Definition spec_update (isPressedNow : bool) (nowMs : Z) (d : ButtonHoldState)
  : ButtonHoldState * Z :=
  if isPressedNow then
    if isPressed d then (d, ulong_sub nowMs (pressStartTime d))
    else (mkHold true nowMs, 0)
  else (mkHold false 0, 0).

(** The hold duration the specification's debouncer returns at the last
    of the given iterations, started released. *)
Definition spec_heldDurationMs (inputs : list input) : Z :=
  snd (fold_left
         (fun acc i =>
            spec_update (bool_decide (btnState i = LOW)) (millis i) (fst acc))
         inputs (mkHold false 0, 0)).

(** "Outside the alarm state the hold duration is still computed", read
    on the sketch: some function of the sketch's variables and of the
    clock reading yields, after every iteration of a run that stays in
    Monitoring, the hold duration of the specification's debouncer. *)
Definition hold_duration_available (duration : Z -> state -> Z) : Prop :=
  forall (inputs : list input) (x : input),
    Forall (fun i => gt (aMagSq i) IMPACT_SQ = false) (inputs ++ [x]) ->
    duration (millis x) (run (inputs ++ [x]) initial)
    = spec_heldDurationMs (inputs ++ [x]).

(** ** Auxiliary definitions for the statements *)

(** The elapsed times whose count of whole seconds fits the 16-bit
    [int secondIndex]: below 32768 s the narrowing changes nothing,
    from there on the index can come out negative. *)
Definition NARROWING_FREE_MS : Z := 2 ^ (INT_WIDTH - 1) * 1000.
(** * NYC civic data reconciliation pipeline: a shallow embedding

    The seed scripts of the repository turn raw civic feeds into canonical
    records: a normalizer, a classifier, an overlay merger, a deduplicator,
    a Douglas-Peucker line simplifier and a change detector based on a
    content fingerprint.  Each function below is a transcription of the
    JavaScript function of the same name.

    Conventions.
    - JavaScript strings are modelled by [string] (code units below 256).
    - Unit counts, years and other integers of the canonical records are [Z].
    - Coordinates are IEEE binary64 numbers ([float]).  The line simplifier
      is written over an arithmetic interface, so that what does not depend
      on rounding is proved once for any arithmetic; the code runs on the
      binary64 instance.
    - Built-ins of the language that are not code of the repository
      (digit generation of [Number::toString], [parseInt], [Math.round],
      [JSON.stringify] of a record) are section variables. *)

From Stdlib Require Import Floats.
From Stdlib Require Import ZArith List String Ascii Bool Lia.
From Stdlib Require DecimalString DecimalZ HexadecimalString.
From stdpp Require Import gmap strings.
Import ListNotations.

Local Open Scope string_scope.
Local Open Scope list_scope.
Local Open Scope Z_scope.

(* ===================================================================== *)
(** ** JavaScript values met in the raw feeds *)
(* ===================================================================== *)

Module JS.

Inductive JsVal : Type :=
| JsUndefined
| JsNull
| JsBool (b : bool)
| JsNumber (x : float)
| JsString (s : string).

(** [x === 0] on numbers: true for both zeros, false for NaN. *)
Definition isZero (x : float) : bool := PrimFloat.eqb x 0%float.

(** [isNaN(x)] *)
Definition isNaN (x : float) : bool := PrimFloat.is_nan x.

(** [a > b] *)
Definition gt (a b : float) : bool := PrimFloat.ltb b a.

(** [a < b] *)
Definition lt (a b : float) : bool := PrimFloat.ltb a b.

(** [a <= b] *)
Definition le (a b : float) : bool := PrimFloat.leb a b.

(** ToBoolean *)
Definition truthy (v : JsVal) : bool :=
  match v with
  | JsUndefined | JsNull => false
  | JsBool b => b
  | JsNumber x => negb (isNaN x || isZero x)
  | JsString s => negb (s =? "")%string
  end.

(** [a || b] on numbers *)
Definition orElse (a b : float) : float :=
  if isNaN a || isZero a then b else a.

Section ToString.

(** Digits of a finite, strictly positive number (the shortest
    round-trip decimal of [Number::toString]); a built-in. *)
Variable positiveDigits : float -> string.

(** [Number::toString], radix 10: its first steps are the special cases. *)
Definition numberToString (x : float) : string :=
  if isNaN x then "NaN"
  else if isZero x then "0"
  else
    let sign := if lt x 0%float then "-" else "" in
    let m := PrimFloat.abs x in
    (sign ++ (if PrimFloat.is_infinity m then "Infinity" else positiveDigits m))%string.

(** [String(v)] *)
Definition toString (v : JsVal) : string :=
  match v with
  | JsUndefined => "undefined"
  | JsNull => "null"
  | JsBool true => "true"
  | JsBool false => "false"
  | JsNumber x => numberToString x
  | JsString s => s
  end.

End ToString.

(** Characters ['0'..'9'] *)
Definition isDigit (c : ascii) : bool :=
  let n := nat_of_ascii c in (48 <=? n)%nat && (n <=? 57)%nat.

Fixpoint filterString (p : ascii -> bool) (s : string) : string :=
  match s with
  | EmptyString => EmptyString
  | String c r => if p c then String c (filterString p r) else filterString p r
  end.

Fixpoint allChars (p : ascii -> bool) (s : string) : bool :=
  match s with
  | EmptyString => true
  | String c r => p c && allChars p r
  end.

(** [s.replace(/[^0-9]/g, '')] *)
Definition stripNonDigits (s : string) : string := filterString isDigit s.

(** Decimal rendering of an integer, as a template literal prints it. *)
Definition showZ (z : Z) : string :=
  DecimalString.NilEmpty.string_of_int (Z.to_int z).

End JS.

(* ===================================================================== *)
(** ** Normalizer: property identifiers *)
(* ===================================================================== *)

Module Normalizer.
Import JS.

Section NormalizeBBL.

Variable positiveDigits : float -> string.

(** [normalizeBBL(bbl)] : [None] is [null]. *)
Definition normalizeBBL (bbl : JsVal) : option string :=
  if negb (truthy bbl) then None
  else
    let numeric := stripNonDigits (toString positiveDigits bbl) in
    if (String.length numeric =? 10)%nat then Some numeric
    else if (String.length numeric =? 9)%nat then Some ("0" ++ numeric)%string
    else None.

End NormalizeBBL.

(** A canonical property identifier: exactly ten digits. *)
Definition isTenDigits (s : string) : bool :=
  (String.length s =? 10)%nat && allChars isDigit s.

End Normalizer.

(* ===================================================================== *)
(** ** Classifier *)
(* ===================================================================== *)

Module Classifier.

Inductive BuildingType : Type :=
| affordable
| renovation
| one_two_family
| multifamily_walkup
| multifamily_elevator
| mixed_use
| unknown.

(** The string each category stands for in the code. *)
Definition buildingTypeName (t : BuildingType) : string :=
  match t with
  | affordable => "affordable"
  | renovation => "renovation"
  | one_two_family => "one-two-family"
  | multifamily_walkup => "multifamily-walkup"
  | multifamily_elevator => "multifamily-elevator"
  | mixed_use => "mixed-use"
  | unknown => "unknown"
  end.

(** [c.toUpperCase()] for one code unit; only ['a'..'z'] can become
    ['D'] or ['O'], so the other code units are left as they are. *)
Definition toUpperCase (c : ascii) : ascii :=
  let n := nat_of_ascii c in
  if (97 <=? n)%nat && (n <=? 122)%nat then ascii_of_nat (n - 32) else c.

(** [getPhysicalBuildingType(totalUnits, buildingClass)] *)
Definition getPhysicalBuildingType (totalUnits : Z) (buildingClass : option string)
  : BuildingType :=
  let mixed :=
    match buildingClass with
    | Some (String c _) =>
        let classPrefix := toUpperCase c in
        Ascii.eqb classPrefix "D" || Ascii.eqb classPrefix "O"
    | _ => false
    end in
  if mixed then mixed_use
  else if 50 <=? totalUnits then multifamily_elevator
  else if 10 <=? totalUnits then multifamily_walkup
  else if 3 <=? totalUnits then multifamily_walkup
  else if totalUnits <=? 2 then one_two_family
  else unknown.

(** [classifyBuildingType(totalUnits, affordableUnits, jobType,
    hasAffordableOverlay, buildingClass)] *)
Definition classifyBuildingType (totalUnits affordableUnits : Z) (jobType : string)
    (hasAffordableOverlay : bool) (buildingClass : option string) : BuildingType :=
  if hasAffordableOverlay && (0 <? affordableUnits) then affordable
  else if (jobType =? "Alteration")%string then renovation
  else getPhysicalBuildingType totalUnits buildingClass.

End Classifier.


(* ===================================================================== *)
(** ** Canonical construction records, overlay merger and deduplicator *)
(* ===================================================================== *)

Module Housing.
Import JS Classifier.

(** A construction record, with the fields of the object literal built by
    [processDCPHousing] that the merge and the deduplication read or write,
    and the location fields that identify it. *)
Record Building : Type := mkBuilding {
  id : string;
  jobNumber : string;
  jobType : string;
  longitude : float;
  latitude : float;
  address : string;
  borough : string;
  bbl : option string;
  completionYear : Z;
  totalUnits : Z;
  affordableUnits : Z;
  affordablePercentage : float;
  extremeLowIncomeUnits : Z;
  veryLowIncomeUnits : Z;
  lowIncomeUnits : Z;
  moderateIncomeUnits : Z;
  middleIncomeUnits : Z;
  otherIncomeUnits : Z;
  studioUnits : Z;
  oneBrUnits : Z;
  twoBrUnits : Z;
  threeBrUnits : Z;
  fourBrUnits : Z;
  fiveBrUnits : Z;
  sixBrUnits : Z;
  unknownBrUnits : Z;
  buildingType : BuildingType;
  physicalBuildingType : BuildingType;
  buildingClass : option string;
  dataSource : string;
  hasAffordableOverlay : bool;
  housingNyProjectId : JsVal;
  housingNyProjectName : JsVal;
  housingNyConstructionType : JsVal;
  housingNyExtendedAffordabilityOnly : bool
}.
:::
- ACTIVITY
The required output is the exact run of lines from the beginning of the records to the line with "The seed scripts", that line included.

- ANSWER SPACE
Definition spec_update (isPressedNow : bool) (nowMs : Z) (d : ButtonHoldState)
  : ButtonHoldState * Z :=
  if isPressedNow then
    if isPressed d then (d, ulong_sub nowMs (pressStartTime d))
    else (mkHold true nowMs, 0)
  else (mkHold false 0, 0).

(** The hold duration the specification's debouncer returns at the last
    of the given iterations, started released. *)
Definition spec_heldDurationMs (inputs : list input) : Z :=
  snd (fold_left
         (fun acc i =>
            spec_update (bool_decide (btnState i = LOW)) (millis i) (fst acc))
         inputs (mkHold false 0, 0)).

(** "Outside the alarm state the hold duration is still computed", read
    on the sketch: some function of the sketch's variables and of the
    clock reading yields, after every iteration of a run that stays in
    Monitoring, the hold duration of the specification's debouncer. *)
Definition hold_duration_available (duration : Z -> state -> Z) : Prop :=
  forall (inputs : list input) (x : input),
    Forall (fun i => gt (aMagSq i) IMPACT_SQ = false) (inputs ++ [x]) ->
    duration (millis x) (run (inputs ++ [x]) initial)
    = spec_heldDurationMs (inputs ++ [x]).

(** ** Auxiliary definitions for the statements *)

(** The elapsed times whose count of whole seconds fits the 16-bit
    [int secondIndex]: below 32768 s the narrowing changes nothing,
    from there on the index can come out negative. *)
Definition NARROWING_FREE_MS : Z := 2 ^ (INT_WIDTH - 1) * 1000.
(** * NYC civic data reconciliation pipeline: a shallow embedding

    The seed scripts of the repository turn raw civic feeds into canonical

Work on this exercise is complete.